(** * INI-Parser: a shallow embedding of [INI-Parser.h] and its properties

    The header defines two classes.  [IniParser] keeps a two-level
    [std::unordered_map] from section names to key/value maps and a
    line-oriented reader and writer.  [IniParserX] derives from it and adds
    repeated-key arrays ([key[] = value]) and a table of nested sections.

    Strings are byte sequences ([list ascii]); [size_t] is [N] with its
    wrap-around at [2^64] written out; the hash maps are [gmap]s; C++
    exceptions are the [Throws] outcome of a method, which also carries the
    object as the exception leaves it.  A file is its content; the recorded
    [filePath] and the constructors, which only record it and load, are
    left out. *)

From Stdlib Require Import Ascii String NArith.
From stdpp Require Import base option list gmap strings.

Local Open Scope N_scope.
Local Open Scope nat_scope.
Local Open Scope list_scope.

(** ** Strings and [size_t] *)

Abbreviation str := (list ascii).

(** A string literal of the source. *)
Definition lit (s : string) : str := list_ascii_of_string s.

Definition size_max : N := (2 ^ 64)%N.

(** [std::string::npos], the largest [size_t]. *)
Definition npos : N := (size_max - 1)%N.

(** Subtraction and addition of [size_t] values wrap around. *)
Definition sz_sub (a b : N) : N := ((a + (size_max - b mod size_max)) mod size_max)%N.
Definition sz_add (a b : N) : N := ((a + b) mod size_max)%N.

(** The result of a [find]: [None] stands for [npos], [Some i] for the
    index [i].  [pos_of] is the [size_t] the source computes with. *)
Definition pos_of (r : option nat) : N :=
  match r with
  | Some i => N.of_nat i
  | None => npos
  end.

(** [s.find(c)] *)
Definition find_chr (s : str) (c : ascii) : option nat :=
  fst <$> list_find (λ a, a = c) s.

(** [s.find_first_not_of(c)] *)
Definition find_first_not_of (s : str) (c : ascii) : option nat :=
  fst <$> list_find (λ a, a ≠ c) s.

(** [s.find_last_not_of(c)] *)
Definition find_last_not_of (s : str) (c : ascii) : option nat :=
  (λ p, length s - 1 - fst p) <$> list_find (λ a, a ≠ c) (reverse s).

(** Does [pat] start [s]? *)
Fixpoint starts_with (pat s : str) : bool :=
  match pat, s with
  | [], _ => true
  | _ :: _, [] => false
  | p :: pat', a :: s' => bool_decide (p = a) && starts_with pat' s'
  end.

(** [s.find(pat)] for a string pattern: the least index at which [pat]
    occurs. *)
Fixpoint find_sub (s pat : str) : option nat :=
  if starts_with pat s then Some 0
  else match s with
       | [] => None
       | _ :: s' => S <$> find_sub s' pat
       end.

(** The exceptions of the header, and the two failures of the standard
    library it can run into. *)
Inductive exn : Type :=
  | KeyNotFound
  | KeyAlreadyExist
  | FileLoadedError
  | KeyNotArray
  | KeyIsArray
  | CanNotArray
  | std_out_of_range      (* thrown by [substr] and by [at] *)
  | undefined_behaviour.  (* [back()] of an empty vector: no exception, no defined result *)

Global Instance exn_eq_dec : EqDecision exn.
Proof. solve_decision. Defined.

(** [s.substr(pos, count)]: throws when [pos > s.size()], otherwise the
    characters from [pos], at most [count] of them. *)
Definition substr (s : str) (pos count : N) : exn + str :=
  let size := N.of_nat (length s) in
  if (size <? pos)%N then inl std_out_of_range
  else inr (take (N.to_nat (N.min count (size - pos))) (drop (N.to_nat pos) s)).

(** [substr] at the places where the source calls it with [pos <= size()]
    ([pos] is zero, or one past an index that [find] returned), so that it
    cannot throw. *)
Definition substr_in (s : str) (pos : nat) (count : N) : str :=
  take (N.to_nat (N.min count (N.of_nat (length s - pos)))) (drop pos s).

(** [s.substr(pos)], same places. *)
Definition substr_from (s : str) (pos : nat) : str := drop pos s.

(** The outcome of a method on an object of type [S]: it returns, or it
    throws, and in both cases the object is left in some state. *)
Inductive outcome (S A : Type) : Type :=
  | Returns (a : A) (s : S)
  | Throws (e : exn) (s : S).
Arguments Returns {S A} a s.
Arguments Throws {S A} e s.

Definition state_of {S A} (o : outcome S A) : S :=
  match o with
  | Returns _ s => s
  | Throws _ s => s
  end.

(** ** Files *)

Definition newline : ascii := "010"%char.

(** The lines that repeated [std::getline(file, buf)] yields for a file
    content: the terminator is dropped, and a last line need not have one. *)
Fixpoint getlines (text : str) : list str :=
  match text with
  | [] => []
  | c :: rest =>
      if decide (c = newline) then [] :: getlines rest
      else match getlines rest with
           | [] => [[c]]
           | l :: ls => (c :: l) :: ls
           end
  end.

(** ** The base class *)

Module IniParser.

(** [std::unordered_map<std::string, std::unordered_map<std::string, std::string>>] *)
Abbreviation Builder := (gmap str (gmap str str)).

(** [builder[section]] as a value: [operator[]] of a map yields an empty
    inner map for a section that is absent. *)
Definition section_of (builder : Builder) (section : str) : gmap str str :=
  default ∅ (builder !! section).

(** [builder[section][key] = value] *)
Definition put (section key value : str) (builder : Builder) : Builder :=
  <[section := <[key := value]> (section_of builder section)]> builder.

(** [builder[section].erase(key)]; the subscript creates the section when
    it is absent. *)
Definition erase_key (section key : str) (builder : Builder) : Builder :=
  <[section := delete key (section_of builder section)]> builder.

(** [if (builder[section].empty()) builder.erase(section)] *)
Definition erase_if_empty (section : str) (builder : Builder) : Builder :=
  if decide (section_of builder section = ∅) then delete section builder
  else <[section := section_of builder section]> builder.

(** [builder[section][key]] read as a reference: the entry is created with
    an empty string when it is absent. *)
Definition subscript (section key : str) (builder : Builder) : Builder * str :=
  match section_of builder section !! key with
  | Some v => (<[section := section_of builder section]> builder, v)
  | None => (put section key [] builder, [])
  end.

Definition include (builder : Builder) (key : str) : bool :=
  match find_chr key "/" with
  | None => bool_decide (is_Some (builder !! key))
  | Some x =>
      let section := substr_in key 0 (N.of_nat x) in
      let subsection := substr_from key (x + 1) in
      match builder !! section with
      | None => false
      | Some m => bool_decide (is_Some (m !! subsection))
      end
  end.

(** [value(key)] *)
Definition value (key : str) (builder : Builder) : outcome Builder str :=
  match find_chr key "/" with
  | None => Throws KeyNotFound builder
  | Some x =>
      if negb (include builder key) then Throws KeyNotFound builder
      else
        let section := substr_in key 0 (N.of_nat x) in
        let subsection := substr_from key (x + 1) in
        let '(b, v) := subscript section subsection builder in
        Returns v b
  end.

▬▬▬▬▬▬▬▬▬▬

*What to work on:*
Using only the entries above, output the line with "Definition substr_in (s", the line with "(** [builder[section][key] = value] *)", and all lines between them, exactly as they stand.

*Exercise solution:*
Definition substr_in (s : str) (pos : nat) (count : N) : str :=
  take (N.to_nat (N.min count (N.of_nat (length s - pos)))) (drop pos s).

(** [s.substr(pos)], same places. *)
Definition substr_from (s : str) (pos : nat) : str := drop pos s.

(** The outcome of a method on an object of type [S]: it returns, or it
    throws, and in both cases the object is left in some state. *)
Inductive outcome (S A : Type) : Type :=
  | Returns (a : A) (s : S)
  | Throws (e : exn) (s : S).
Arguments Returns {S A} a s.
Arguments Throws {S A} e s.

Definition state_of {S A} (o : outcome S A) : S :=
  match o with
  | Returns _ s => s
  | Throws _ s => s
  end.

(** ** Files *)

Definition newline : ascii := "010"%char.

(** The lines that repeated [std::getline(file, buf)] yields for a file
    content: the terminator is dropped, and a last line need not have one. *)
Fixpoint getlines (text : str) : list str :=
  match text with
  | [] => []
  | c :: rest =>
      if decide (c = newline) then [] :: getlines rest
      else match getlines rest with
           | [] => [[c]]
           | l :: ls => (c :: l) :: ls
           end
  end.

(** ** The base class *)

Module IniParser.

(** [std::unordered_map<std::string, std::unordered_map<std::string, std::string>>] *)
Abbreviation Builder := (gmap str (gmap str str)).

(** [builder[section]] as a value: [operator[]] of a map yields an empty
    inner map for a section that is absent. *)
Definition section_of (builder : Builder) (section : str) : gmap str str :=
  default ∅ (builder !! section).

(** [builder[section][key] = value] *)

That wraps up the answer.